**PROBLEM TO SOLVE**:
Your answer must consist of the lines running from the one that holds "out_rows = Ok keys" to the end of the data, copied exactly.

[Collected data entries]
______

(* ===== verification/ArchiveSave.v ===== *)
(** other_fs/archivemount-0.5.3/archivemount.c, continued: the new archive that is written
    after unmounting, and [main]. *)

From S2P Require Import Prelude.
From S2P Require Import CString.
From S2P Require Import Archive.
From S2P Require Import ArchiveFS.
From S2P Require Import ArchiveData.

Definition PATH_MAX : Z := 4096.

(** The rest of a header of libarchive: its wide strings. *)
Class Wide (entry wide : Type) := {
  archive_entry_gname_w : entry -> option wide;
  archive_entry_uname_w : entry -> option wide;
  archive_entry_hardlink_w : entry -> option wide;
  archive_entry_symlink_w : entry -> option wide;
  archive_entry_copy_gname_w : wide -> entry -> entry;
  archive_entry_copy_uname_w : wide -> entry -> entry;
  archive_entry_copy_hardlink_w : wide -> entry -> entry;
  archive_entry_copy_symlink_w : wide -> entry -> entry;
  archive_entry_copy_hardlink : bytes -> entry -> entry }.

(** What is written to the new archive. *)
Inductive out (entry : Type) := WHeader (e : entry) | WData (buf : bytes).
Arguments WHeader {entry}. Arguments WData {entry}.

(** The new archive, and the node whose header has been freed. *)
Record saving (entry : Type) := Saving { sv_fs : fs entry; sv_out : list (out entry); sv_freed : option nat }.
Arguments Saving {entry}. Arguments sv_fs {entry}. Arguments sv_out {entry}. Arguments sv_freed {entry}.

Section Search.
Context {entry : Type} {lib : Libarchive entry}.
Implicit Types n : node entry.

(** Both searches visit a node, what is below it, and then its next sibling. *)
Fixpoint search_siblings (hit : node entry -> bool) (below : nat -> M (fs entry) (option nat)) (fuel : nat) (start : option nat)
  : M (fs entry) (option nat) :=
  match fuel with
  | O => hang
  | S fuel =>
      match start with
      | None => mret None
      | Some run =>
          n ← node_at run;
          if hit n then mret (Some run)
          else
            ret ← match child n with Some c => below c | None => mret None end;
            match ret with Some c => mret (Some c) | None => search_siblings hit below fuel (next n) end
      end
  end.

Fixpoint search (hit : node entry -> bool) (depth : nat) (start : nat) : M (fs entry) (option nat) :=
  match depth with
  | O => hang
  | S depth => s ← get; search_siblings hit (search hit depth) (sibling_fuel s) (Some start)
  end.

(** Names get longer on every level. *)
Definition level_fuel (s : fs entry) : nat := S (map_fold (fun _ n k => Nat.max (length (name n)) k) O (nodes s)).

Definition find_modified_node (start : nat) : M (fs entry) (option nat) := s ← get; search nmodified (level_fuel s) start.

(** A path without the slash in front. *)
Definition strip (path : bytes) : bytes := match path with c :: path' => if decide (c = SLASH) then path' else path | [] => [] end.

Definition get_node_for_entry (start : nat) (e : entry) : M (fs entry) (option nat) :=
  s ← get; search (fun n => strcmp (strip (archive_entry_pathname e)) (strip (archive_entry_pathname (nentry n))) =? 0) (level_fuel s) start.
End Search.

Section Save.
Context {entry wide : Type} {lib : Libarchive entry} {wlib : Wide entry wide} (w : os).
Implicit Types n : node entry.

Definition on_fs {A} (m : M (fs entry) A) : M (saving entry) A := fun sv =>
  match m (sv_fs sv) with
  | Ret (x, s) => Ret (x, Saving s (sv_out sv) (sv_freed sv))
  | Exit z => Exit z
  | UB => UB
  | Hang => Hang
  end.

Definition emit (o : out entry) : M (saving entry) unit := modify (fun sv => Saving (sv_fs sv) (sv_out sv ++ [o]) (sv_freed sv)).

(** ** Files that were changed *)

(** The loop that copies a temporary file, until a read returns nothing; the error of a read. *)
Fixpoint copy_data (fuel : nat) (fh offset : Z) : M (saving entry) (option Z) :=
  match fuel with
  | O => hang
  | S fuel =>
      i ← on_fs (call (Pread fh MAXBUF offset));
      match os_pread w i with
      | inr err => mret (Some err)
      | inl [] => mret None
      | inl buf => _ ← emit (WData buf); copy_data fuel fh (offset + Z.of_nat (length buf))
      end
  end.

Definition clear_modified n := Node (parent n) (prev n) (next n) (child n) (name n) (location n) (namechanged n) (nentry n) false.

(** [wentry] as it is left, and whether it has been freed. The descriptor that is closed when
    the file cannot be looked at is 0. *)
Definition write_new_modded_file (fuel : nat) (a : nat) (wentry : entry) : M (saving entry) (entry * bool) :=
  n ← on_fs (node_at a);
  let written (e : entry) : M (saving entry) (entry * bool) := _ ← on_fs (update a clear_modified); mret (e, false) in
  match location n with
  | None => _ ← emit (WHeader wentry); written wentry
  | Some loc =>
      i ← on_fs (call (Lstat loc));
      match os_lstat w i with
      | inr _ => _ ← on_fs (call (Close 0)); mret (wentry, true)
      | inl st =>
          let wentry := archive_entry_copy_stat st wentry in
          opened ← on_fs (sys_open w loc O_RDONLY 0);
          match opened with
          | inr _ => mret (wentry, true)
          | inl fh =>
              _ ← emit (WHeader wentry);
              err ← copy_data fuel fh 0;
              _ ← on_fs (call (Close fh));
              match err with
              | Some _ => mret (wentry, true)
              | None => _ ← on_fs (call (if S_ISDIR (st_mode st) then Rmdir loc else Unlink loc)); written wentry
              end
          end
      end
  end.

(** ** The members of the old archive *)

(** A member of the old archive, with the blocks of [archive_read_data_block]. *)
Record old_member := OldMember { om_header : entry; om_blocks : list bytes }.

Definition copied {A} (o : option A) (f : A -> entry -> entry) (e : entry) : entry := match o with Some x => f x e | None => e end.

(** The new header of a node, for the header that it had. *)
Definition new_header n (nm : bytes) : entry :=
  let e := nentry n in
  archive_entry_set_pathname (if namechanged n then if bool_decide (head nm = Some SLASH) then name n else drop 1 (name n) else nm)
    (copied (archive_entry_uname_w e) archive_entry_copy_uname_w
       (copied (archive_entry_symlink_w e) archive_entry_copy_symlink_w
          (archive_entry_copy_stat (archive_entry_stat e)
             (copied (archive_entry_hardlink_w e) archive_entry_copy_hardlink_w
                (copied (archive_entry_hardlink e) archive_entry_copy_hardlink
                   (copied (archive_entry_gname_w e) archive_entry_copy_gname_w archive_entry_new)))))).

(** The body of the loop over the old archive. A header that [write_new_modded_file] has
    freed is freed again. *)
Definition save_member (fuel : nat) (om : old_member) : M (saving entry) unit :=
  sv ← get;
  found ← on_fs (get_node_for_entry (root (sv_fs sv)) (om_header om));
  match found with
  | None => mret tt
  | Some a =>
      n ← on_fs (node_at a);
      let wentry := new_header n (archive_entry_pathname (om_header om)) in
      if nmodified n then
        r ← write_new_modded_file fuel a wentry; if r.2 : bool then ub else mret tt
      else
        let wentry := archive_entry_copy_stat (archive_entry_stat (nentry n)) wentry in
        _ ← emit (WHeader wentry);
        modify (fun sv => Saving (sv_fs sv) (sv_out sv ++ map WData (om_blocks om)) (sv_freed sv))
  end.

Fixpoint save_members (fuel : nat) (oms : list old_member) : M (saving entry) unit :=
  match oms with [] => mret tt | om :: oms => _ ← save_member fuel om; save_members fuel oms end.

(** The loop over the nodes that are still marked: the header is that of the node. *)
Fixpoint save_new (fuel : nat) (rounds : nat) : M (saving entry) unit :=
  match rounds with
  | O => hang
  | S rounds =>
      sv ← get;
      found ← on_fs (find_modified_node (root (sv_fs sv)));
      match found with
      | None => mret tt
      | Some a =>
          if bool_decide (sv_freed sv = Some a) then ub
          else
            n ← on_fs (node_at a);
            r ← write_new_modded_file fuel a (nentry n);
            _ ← on_fs (update a (set_entry r.1));
            _ ← (if r.2 : bool then modify (fun sv => Saving (sv_fs sv) (sv_out sv) (Some a)) else mret tt);
            save_new fuel rounds
      end
  end.

(** ** The archive *)

Inductive write_format := Cpio | Shar | PaxRestricted | Pax | Ustar.
Inductive write_compression := Gzip | Bzip2 | Uncompressed.

Definition has (format flags : Z) : bool := negb (Z.land format flags =? 0).

Definition compression_of (compression : Z) : write_compression :=
  if compression =? ARCHIVE_COMPRESSION_GZIP then Gzip else if compression =? ARCHIVE_COMPRESSION_BZIP2 then Bzip2 else Uncompressed.

Definition format_of (format : Z) : option write_format :=
  if has format ARCHIVE_FORMAT_CPIO || has format ARCHIVE_FORMAT_CPIO_POSIX then Some Cpio
  else if has format ARCHIVE_FORMAT_SHAR || has format ARCHIVE_FORMAT_SHAR_BASE || has format ARCHIVE_FORMAT_SHAR_DUMP then Some Shar
  else if has format ARCHIVE_FORMAT_TAR_PAX_RESTRICTED then Some PaxRestricted
  else if has format ARCHIVE_FORMAT_TAR_PAX_INTERCHANGE then Some Pax
  else if has format ARCHIVE_FORMAT_TAR_USTAR || has format ARCHIVE_FORMAT_TAR || has format ARCHIVE_FORMAT_TAR_GNUTAR || (format =? 0)
  then Some Ustar else None.

(** The archive file, what libarchive says of it and of the new one. *)
Record save_file := SaveFile {
  sf_archiveFd : Z; sf_open_error : option Z; sf_format : Z; sf_compression : Z; sf_write_error : option Z; sf_members : list old_member }.

Definition ENOTSUP : Z := 95.

Definition save (fuel rounds : nat) (archiveFile : bytes) (f : save_file) : M (saving entry) (Z * option (write_format * write_compression)) :=
  oldfilename ← strcpy PATH_MAX (archiveFile ++ B ".orig");
  _ ← on_fs (call (Close (sf_archiveFd f)));
  err ← on_fs (call_err w (Rename archiveFile oldfilename));
  match err with
  | Some err => _ ← on_fs (sys_open w archiveFile O_RDONLY 0); mret (- err, None)
  | None =>
      old ← on_fs (sys_open w oldfilename O_RDONLY 0);
      match sf_open_error f with
      | Some err => mret (err, None)
      | None =>
          match format_of (sf_format f) with
          | None => mret (- ENOTSUP, None)
          | Some fmt =>
              let how := Some (fmt, compression_of (sf_compression f)) in
              opened ← on_fs (sys_open w archiveFile (Z.lor O_WRONLY (Z.lor O_CREAT O_EXCL)) 420);
              match opened with
              | inr err => mret (- err, None)
              | inl tempfile =>
                  match sf_write_error f with
                  | Some err => mret (err, None)
                  | None =>
                      _ ← save_members fuel (sf_members f);
                      _ ← save_new fuel rounds;
                      _ ← on_fs (call (Close tempfile));
                      _ ← on_fs (call (Close (match old with inl fd => fd | inr _ => -1 end)));
                      _ ← on_fs (sys_open w archiveFile O_RDONLY 0);
                      mret (0, how)
                  end
              end
          end
      end
  end.
End Save.
(** Witness of [reduce_keys_sorted_and_complete]: the final reduce of the
    two mapper outputs of the scenario. *)
Lemma reduce_keys_sorted_and_complete_witness :
  ∃ tables out_rows keys,
    mapM table_rows scenario_mapper_outputs = Ok tables
    ∧ table_rows
        (TableBlock Pandas [ {[ "a" := 1; "sum(b)" := 22; "twice_sum" := 44 ]} ])
      = Ok out_rows
    ∧ mapM (key_of_row (KStr "a")) out_rows = Ok keys
    ∧ StronglySorted key_lt keys
    ∧ (∀ k, k ∈ keys ↔
            ∃ row, row ∈ concat tables ∧ key_of_row (KStr "a") row = Ok k)
    ∧ meta_num_rows (mkBlockMetadata 1 24 (mkBlockExecStats 7))
      = Z.of_nat (length keys).
Proof.
  apply (reduce_keys_sorted_and_complete (KStr "a") [Sum "b"; TwiceSum "b"]
           "pandas" scenario_mapper_outputs false (clock 7)
           (TableBlock Pandas
              [ {[ "a" := 1; "sum(b)" := 22; "twice_sum" := 44 ]} ])
           (mkBlockMetadata 1 24 (mkBlockExecStats 7))
           (mkWorld (timeline (clock 7)) 2)).
  - intros block rows block_keys Hblock Hrows Hkeys.
    apply elem_of_cons in Hblock as [->|Hblock];
      [|apply list_elem_of_singleton in Hblock as ->];
      injection Hrows as <-; vm_compute in Hkeys; injection Hkeys as <-;
      repeat constructor.
  - vm_compute. reflexivity.
Defined.

(** *** Aggregation without a key *)

Lemma map_without_key_Ok idx (block : Block) n boundaries aggs w b meta w' :
  map idx block n boundaries KNone aggs w = Ok ([inl b; inr meta], w') →
  ∃ format row, b = TableBlock format [row].
Proof.
  intros (pruned & partitions & parts & _ & Hs & Hc & Hl & _)%map_Ok.
  injection Hs as <-. simpl in Hc.
  apply result_bind_Ok in Hc as (part & Hpart & [= <-]).
  simpl in Hl. injection Hl as -> _.
  destruct pruned as [format rows|]; [|done].
  unfold ref_combine in Hpart. simpl in Hpart.
  rewrite keyed_rows_nil in Hpart. injection Hpart as <-. eauto.
Qed.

______

**ANSWER TO THE EXERCISE**:
    ∧ mapM (key_of_row (KStr "a")) out_rows = Ok keys
    ∧ StronglySorted key_lt keys
    ∧ (∀ k, k ∈ keys ↔
            ∃ row, row ∈ concat tables ∧ key_of_row (KStr "a") row = Ok k)
    ∧ meta_num_rows (mkBlockMetadata 1 24 (mkBlockExecStats 7))
      = Z.of_nat (length keys).
Proof.
  apply (reduce_keys_sorted_and_complete (KStr "a") [Sum "b"; TwiceSum "b"]
           "pandas" scenario_mapper_outputs false (clock 7)
           (TableBlock Pandas
              [ {[ "a" := 1; "sum(b)" := 22; "twice_sum" := 44 ]} ])
           (mkBlockMetadata 1 24 (mkBlockExecStats 7))
           (mkWorld (timeline (clock 7)) 2)).
  - intros block rows block_keys Hblock Hrows Hkeys.
    apply elem_of_cons in Hblock as [->|Hblock];
      [|apply list_elem_of_singleton in Hblock as ->];
      injection Hrows as <-; vm_compute in Hkeys; injection Hkeys as <-;
      repeat constructor.
  - vm_compute. reflexivity.
Defined.

(** *** Aggregation without a key *)

Lemma map_without_key_Ok idx (block : Block) n boundaries aggs w b meta w' :
  map idx block n boundaries KNone aggs w = Ok ([inl b; inr meta], w') →
  ∃ format row, b = TableBlock format [row].
Proof.
  intros (pruned & partitions & parts & _ & Hs & Hc & Hl & _)%map_Ok.
  injection Hs as <-. simpl in Hc.
  apply result_bind_Ok in Hc as (part & Hpart & [= <-]).
  simpl in Hl. injection Hl as -> _.
  destruct pruned as [format rows|]; [|done].
  unfold ref_combine in Hpart. simpl in Hpart.
  rewrite keyed_rows_nil in Hpart. injection Hpart as <-. eauto.
Qed.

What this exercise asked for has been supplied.